Hugelkultur stellt im Wesentlichen Gartenhochbeete aus Holzstämmen her. Das Wort „Hügelkultur“ bedeutet in etwa „Hügelkultur“. Der Boden wird oben hinzugefügt und bleibt zu tun, was er tut. Die Mikroben im Boden beginnen das Holz zu zersetzen und geben dem Boden Nährstoffe. Das Holz wird unter dem Boden kompostiert, wobei Wasser und Stickstoff zurückgehalten werden. Nach dem ersten Jahr wird es selbst bestellt, so dass Sie nur noch pflanzen, ernten und genießen müssen. Hört sich einfach an? Ist es wirklich.
Beginnen Sie mit einem Stapel Holz. Legen Sie es dort ab, wo Sie Ihr Gartenbett haben möchten. Fügen Sie mehr Holz hinzu, bis es ungefähr sechs Fuß hoch ist. Sie können anfänglich kürzer werden, aber größer ist besser, da es mit der Zeit zusammenbricht. Sie können es in den Boden graben, um einen Grubeneffekt zu erzeugen, aber oberirdisch ist es besser. Das Bett kann überall gebaut werden, aber die volle Sonne ist optimal. Wenn Sie die Stämme dort haben, wo Sie möchten, fügen Sie oben eine Schicht Erde hinzu. Dies kann eine gute Zeit sein, um das Ganze zu gießen. Wenn Sie möchten, fügen Sie an dieser Stelle Dünger hinzu. Ich mische meinen Mist mit Erde und Kompost und setze ihn darauf. Pflanzen können dann entlang der Seiten gepflanzt werden. Möglicherweise müssen Sie zuerst düngen und wässern, aber wenn das Holz zerfällt, wird es immer weniger notwendig. (Klicken Sie hier für mehr Bilder von hugelkultur Betten.)
Im Laufe der Zeit zerfällt das Holz und es entsteht ein Luftraum, in dem sich Mikroben ansiedeln und Nährstoffe verbergen können. Die Verwendung von Biokohle zusätzlich zum Boden würde Ihre Bodenkapazität maximieren. Nach dem ersten Jahr sollte es so weit ausfallen, dass Sie nichts anderes tun müssen, als Ihre Pflanzen zu pflanzen. Es bebaut sich selbst und macht den Boden mehr und mehr nutzbar. Diese Methode hält jahrelang an, sodass Sie nicht jedes Jahr kultivieren und jäten müssen. Die Hügel bekommen zuerst etwas Unkraut, aber sie können leicht herausgezogen werden, da die Seiten geneigt sind.

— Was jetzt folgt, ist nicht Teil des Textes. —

Lemma validate_answers_success_witness :
  (@validate_answers demo_why (pdf "doc.pdf") (s "Which city?") (s "paris!")
     (@start demo_why 0%nat)).1
  = Ok {| v_question := s "Which city?"; v_user_answer := s "paris!";
          v_correct_answer := s "Paris"; v_is_correct := s "yes" |}
  /\ exists ok,
       is_answer_correct (s "paris!") (s "Paris") default_threshold = Some ok
       /\ s "yes" = (if ok then s "yes" else s "no").
Proof.
  split; [vm_compute; reflexivity|].
  apply (@validate_answers_success demo_why (pdf "doc.pdf") (s "Which city?")
           (s "paris!") (@start demo_why 0%nat)
           {| v_question := s "Which city?"; v_user_answer := s "paris!";
              v_correct_answer := s "Paris"; v_is_correct := s "yes" |}
           (@validate_answers demo_why (pdf "doc.pdf") (s "Which city?")
              (s "paris!") (@start demo_why 0%nat)).2).
  vm_compute; reflexivity.
Defined.

Lemma validate_answers_no_answer_witness :
  (@extract_text_from_pdf demo_once (pdf "doc.pdf") (@start demo_once 0%nat)).1
  = Ok (s "Some text.")
  /\ (@validate_answers demo_once (pdf "doc.pdf") (s "Which city?") (s "Paris")
        (@start demo_once 0%nat)).1
     = Raise (HTTPException 500
                (s "AI validation error: " ++ starlette_str NoAnswerFound)).
Proof.
  split; [vm_compute; reflexivity|].
  rewrite (@validate_answers_no_answer demo_once (pdf "doc.pdf")
             (s "Which city?") (s "Paris") (@start demo_once 0%nat)
             (s "Some text.")
             (@extract_text_from_pdf demo_once (pdf "doc.pdf")
                (@start demo_once 0%nat)).2 None 0%nat).
  - reflexivity.
  - vm_compute; reflexivity.
  - done.
  - done.
  - done.
  - reflexivity.
  - reflexivity.
Defined.

End CoverFacts.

Hugelkultur mag ein komisch klingender Name sein, aber seine Vorzüge sind kein Scherz. Einige Vorteile von hugelkultur sind:
Während fast jedes Holz verwendet werden kann, möchten Sie sich von Zeder und Walnuss fernhalten. Sie haben Harze und Toxine, die nicht gut für die Pflanzen sind. Kirsche kann für Tiere giftig sein, daher ist sie auch keine gute Wahl. Heuschrecke sollte auch vermieden werden, da sie nur sehr langsam abgebaut wird. Einige der besseren Hölzer sind Apfel, Erle, Pappel, Birke, Weide und Pappel. Kiefer ist in Ordnung, aber beim ersten Abbau saugt sie in großen Mengen Stickstoff aus dem Boden. Wenn Sie dies wissen, können Sie in den ersten Jahren zusätzlichen Stickstoff hinzufügen. (Hier finden Sie stickstoffreiches Blutmehl.) Nachdem es ausreichend abgebaut wurde, gibt es Stickstoff zurück. Führen Sie gelegentlich einen Bodentest durch, damit Sie die genauen Bedingungen kennen. (Hier finden Sie Bodentest-Kits.)

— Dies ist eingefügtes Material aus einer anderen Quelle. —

(** [ctx.db.delete(id)] for a row of an attribute table. *)
Definition delete_join (tbl : join_table) (id : Id) : M unit :=
  fun s =>
    Ok (tt, set_joins s tbl
              (filter (fun r => negb (Nat.eqb (Join._id r) id)) (joins s tbl))).

(** [ctx.db.delete(id)] for a row of the alias table. *)
Definition delete_alias (id : Id) : M unit :=
  fun s =>
    Ok (tt, {| next_id := next_id s;
               games := games s;
               joins := joins s;
               game_aliases :=
                 filter (fun r => negb (Nat.eqb (Alias._id r) id)) (game_aliases s) |}).

(** ** addGame (ingest module, lines 14-190) *)

Module AddArgs.
Record t : Type := mk {
    display_name : string;
    normalized_name : arg string;
    summary : string;
    release_year : arg number;
    developer : arg string;
    publisher : arg string;
    franchise : arg string;
    genre : arg (list string);
    platforms : arg (list string);
    age_rating : arg string;
    setting : arg string;
    perspective : arg string;
    world_type : arg string;
    multiplayer_type : arg (list string);
    input_methods : arg (list string);
    story_focus : arg string;
    playtime_hours : arg number;
    tags : arg (list string);
    rating : arg number;
    price_model : arg string;
    has_microtransactions : arg bool;
    is_vr : arg bool;
    has_mods : arg bool;
    requires_online : arg bool;
    cross_platform : arg bool;
    is_remake_or_remaster : arg bool;
    is_dlc : arg bool;
    parent_game : arg string;
    procedurally_generated : arg bool;
    aliases : arg (list string)
  }.
End AddArgs.

Module AddResult.
Record t : Type := mk { _id : Id; inserted : bool }.
End AddResult.

(** [safeInsertMany] of [addGame] and of [updateGame]: one row per value.
    The elements of a validated array are strings, never undefined. *)
Definition safeInsertMany (gameId : Id) (releaseYear releaseDecade : option number)
    (table : join_table) (values : option (list string)) : M unit :=
  match values with
  | None | Some [] => ret tt
  | Some ((_ :: _) as vs) =>
      for_of vs (fun raw =>
        insert_join table (fun i =>
          {| Join._id := i;
             Join.gameId := gameId;
             Join.value := raw;
             Join.release_year := releaseYear;
             Join.release_decade := releaseDecade |}) ;;
        ret tt)
  end.

(** The key of the idempotency lookup (line 54). *)
Definition addGame_normalizedName (args : AddArgs.t) : string :=
  AddArgs.normalized_name args ??! AddArgs.display_name args.

(** The document inserted into games (lines 99-133), with the identity
    [i] the store assigns to it. *)
Definition addGame_document (now : Z) (args : AddArgs.t) (normalizedName : string)
    (releaseYear releaseDecade : option number) (parentGameId : option Id)
    (i : Id) : Game.t :=
  {| Game._id := i;
     Game.display_name := AddArgs.display_name args;
     Game.normalized_name := normalizedName;
     Game.aliases := None;
     Game.summary := AddArgs.summary args;
     Game.franchise := AddArgs.franchise args ?? None;
     Game.developer := AddArgs.developer args ?? None;
     Game.publisher := AddArgs.publisher args ?? None;
     Game.release_year := releaseYear;
     Game.release_decade := releaseDecade;
     Game.age_rating := AddArgs.age_rating args ?? None;
     Game.setting := AddArgs.setting args ?? None;
     Game.perspective := AddArgs.perspective args ?? None;
     Game.world_type := AddArgs.world_type args ?? None;
     Game.price_model := AddArgs.price_model args ?? None;
     Game.story_focus := AddArgs.story_focus args ?? None;
     Game.playtime_hours := AddArgs.playtime_hours args ?? None;
     Game.rating := AddArgs.rating args ?? None;
     Game.has_microtransactions := AddArgs.has_microtransactions args ?? None;
     Game.is_vr := AddArgs.is_vr args ?? None;
     Game.has_mods := AddArgs.has_mods args ?? None;
     Game.requires_online := AddArgs.requires_online args ?? None;
     Game.cross_platform := AddArgs.cross_platform args ?? None;
     Game.is_remake_or_remaster := AddArgs.is_remake_or_remaster args ?? None;
     Game.is_dlc := AddArgs.is_dlc args ?? None;
     Game.procedurally_generated := AddArgs.procedurally_generated args ?? None;
     Game.parent_game := parentGameId;
     Game.genre := AddArgs.genre args ?? None;
     Game.platforms := AddArgs.platforms args ?? None;
     Game.tags := AddArgs.tags args ?? None;
     Game.multiplayer_type := AddArgs.multiplayer_type args ?? None;
     Game.input_methods := AddArgs.input_methods args ?? None;
     Game.createdAt := now;
     Game.updatedAt := now |}.

(** The handler (lines 50-189).  A parent_game that is not nullish is a
    string at run time, a document id included, so the branch of lines
    84-92 is taken for it: the string is looked up as a normalized_name.
    The branch of lines 93-94 is taken for no argument the validator
    lets through. *)
Definition addGame (now : Z) (args : AddArgs.t) : M AddResult.t :=
  let releaseYear := AddArgs.release_year args ?? None in
  let releaseDecade := computeDecade releaseYear in
  let normalizedName := addGame_normalizedName args in
  existing <- (rows <- query (by_normalized_name normalizedName) ;; unique rows) ;;
  match existing with
  | Some existing =>
      let aliases := AddArgs.aliases args ?? None in
      match aliases with
      | Some ((_ :: _) as al) =>
          for_of al (fun a =>
            match normalizeString (Val a) with
            | None | Some EmptyString => ret tt
            | Some aliasNorm =>
                insert_alias (fun i =>
                  {| Alias._id := i;
                     Alias.gameId := Game._id existing;
                     Alias.alias := aliasNorm;
                     Alias.notes := None |}) ;;
                ret tt
            end)
      | _ => ret tt
      end ;;
      ret {| AddResult._id := Game._id existing; AddResult.inserted := false |}
  | None =>
      parentGameId <-
        match AddArgs.parent_game args with
        | Val parentRaw =>
            parent <- (rows <- query (by_normalized_name parentRaw) ;; unique rows) ;;
            ret (option_map Game._id parent)
        | Absent | Null => ret None
        end ;;
      gameId <- insert_game
        (addGame_document now args normalizedName releaseYear releaseDecade parentGameId) ;;
      safeInsertMany gameId releaseYear releaseDecade
        game_platforms (AddArgs.platforms args ?? None) ;;
      safeInsertMany gameId releaseYear releaseDecade
        game_genres (AddArgs.genre args ?? None) ;;
      safeInsertMany gameId releaseYear releaseDecade
        game_tags (AddArgs.tags args ?? None) ;;
      safeInsertMany gameId releaseYear releaseDecade
        game_multiplayer (AddArgs.multiplayer_type args ?? None) ;;
      safeInsertMany gameId releaseYear releaseDecade
        game_inputs (AddArgs.input_methods args ?? None) ;;
      let aliases := AddArgs.aliases args ?? None in
      match aliases with
      | Some ((_ :: _) as al) =>
          for_of al (fun a =>
            match normalizeString (Val a) with
            | None | Some EmptyString => ret tt
            | Some aliasNorm =>
                insert_alias (fun i =>
                  {| Alias._id := i;
                     Alias.gameId := gameId;
                     Alias.alias := aliasNorm;
                     Alias.notes := None |}) ;;
                ret tt
            end)
      | _ => ret tt
      end ;;
      ret {| AddResult._id := gameId; AddResult.inserted := true |}
  end.

(** ** updateGame (ingest module, lines 252-436) *)

Module UpdateArgs.
Record t : Type := mk {
    id : Id;
    display_name : option string;
    normalized_name : arg string;
    summary : option string;
    release_year : arg number;
    developer : arg string;
    publisher : arg string;
    franchise : arg string;
    genre : arg (list string);
    platforms : arg (list string);
    age_rating : arg string;
    setting : arg string;
    perspective : arg string;
    world_type : arg string;
    multiplayer_type : arg (list string);
    input_methods : arg (list string);
    story_focus : arg string;
    playtime_hours : arg number;
    tags : arg (list string);
    rating : arg number;
    price_model : arg string;
    has_microtransactions : arg bool;
    is_vr : arg bool;
    has_mods : arg bool;
    requires_online : arg bool;
    cross_platform : arg bool;
    is_remake_or_remaster : arg bool;
    is_dlc : arg bool;
    parent_game : arg string;
    procedurally_generated : arg bool;
    aliases : arg (list string)
  }.
End UpdateArgs.

Module UpdateResult.
Record t : Type := mk { _id : Id; updated : bool }.
End UpdateResult.

(** [clearJoin] (lines 345-361) at one of the five attribute tables. *)
Definition clearJoin (id : Id) (table : join_table) : M unit :=
  rows <- query (fun s => firstn 1000 (join_by_game table id s)) ;;
  for_of rows (fun r => delete_join table (Join._id r)).

(** [clearJoin] at the table game_aliases, whose rows have another shape. *)
Definition clearJoin_game_aliases (id : Id) : M unit :=
  rows <- query (fun s => firstn 1000 (alias_by_game id s)) ;;
  for_of rows (fun r => delete_alias (Alias._id r)).

(** [args.parent_game ?? existing.parent_game] as a value of the schema
    of games, [v.union(v.id("games"), v.null())]: a string that is no
    id of games has none. *)
Definition schema_parent (parent : arg string) (stored : option Id) : option (option Id) :=
  match parent with
  | Val raw => option_map Some (games_id raw)
  | Absent | Null => Some stored
  end.

(** The document written by [ctx.db.patch] (lines 301-342), with the
    parent the schema admits: every field of the patch object, and the
    fields it leaves out taken from the stored document [old]. *)
Definition updateGame_document (now : Z) (args : UpdateArgs.t) (existing : Game.t)
    (releaseYear releaseDecade : option number) (normalizedName : string)
    (parent : option Id) (old : Game.t) : Game.t :=
  {| Game._id := Game._id old;
     Game.display_name :=
       of_optional (UpdateArgs.display_name args) ??! Game.display_name existing;
     Game.normalized_name := normalizedName;
     Game.aliases := Game.aliases old;
     Game.summary := of_optional (UpdateArgs.summary args) ??! Game.summary existing;
     Game.franchise := UpdateArgs.franchise args ?? Game.franchise existing;
     Game.developer := UpdateArgs.developer args ?? Game.developer existing;
     Game.publisher := UpdateArgs.publisher args ?? Game.publisher existing;
     Game.release_year := releaseYear;
     Game.release_decade := releaseDecade;
     Game.age_rating := UpdateArgs.age_rating args ?? Game.age_rating existing;
     Game.setting := UpdateArgs.setting args ?? Game.setting existing;
     Game.perspective := UpdateArgs.perspective args ?? Game.perspective existing;
     Game.world_type := UpdateArgs.world_type args ?? Game.world_type existing;
     Game.price_model := UpdateArgs.price_model args ?? Game.price_model existing;
     Game.story_focus := UpdateArgs.story_focus args ?? Game.story_focus existing;
     Game.playtime_hours :=
       UpdateArgs.playtime_hours args ?? Game.playtime_hours existing;
     Game.rating := UpdateArgs.rating args ?? Game.rating existing;
     Game.has_microtransactions :=
       UpdateArgs.has_microtransactions args ?? Game.has_microtransactions existing;
     Game.is_vr := UpdateArgs.is_vr args ?? Game.is_vr existing;
     Game.has_mods := UpdateArgs.has_mods args ?? Game.has_mods existing;
     Game.requires_online :=
       UpdateArgs.requires_online args ?? Game.requires_online existing;
     Game.cross_platform :=
       UpdateArgs.cross_platform args ?? Game.cross_platform existing;
     Game.is_remake_or_remaster :=
       UpdateArgs.is_remake_or_remaster args ?? Game.is_remake_or_remaster existing;
     Game.is_dlc := UpdateArgs.is_dlc args ?? Game.is_dlc existing;
     Game.procedurally_generated :=
       UpdateArgs.procedurally_generated args ?? Game.procedurally_generated existing;
     Game.parent_game := parent;
     Game.genre := UpdateArgs.genre args ?? Game.genre existing;
     Game.platforms := UpdateArgs.platforms args ?? Game.platforms existing;
     Game.tags := UpdateArgs.tags args ?? Game.tags existing;
     Game.multiplayer_type :=
       UpdateArgs.multiplayer_type args ?? Game.multiplayer_type existing;
     Game.input_methods :=
       UpdateArgs.input_methods args ?? Game.input_methods existing;
     Game.createdAt := Game.createdAt old;
     Game.updatedAt := now |}.

(** The patched document, when the schema admits it. *)
Definition updateGame_patch (now : Z) (args : UpdateArgs.t) (existing : Game.t)
    (releaseYear releaseDecade : option number) (normalizedName : string)
    (old : Game.t) : option Game.t :=
  option_map
    (fun parent =>
       updateGame_document now args existing releaseYear releaseDecade normalizedName
         parent old)
    (schema_parent (UpdateArgs.parent_game args) (Game.parent_game existing)).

Hugelkultur ist eine alte Gärtnerei, aber für uns hier in den USA neu. Es wird schon lange verwendet, aber die Anwendungen bleiben gleich. Es ist eine einfache Möglichkeit, ein Hochbeet zu erstellen, an dem Sie jahrelang Freude haben werden. Selbst erhaltend und stabilisierend, scheint Kugelkultur der richtige Weg zu sein.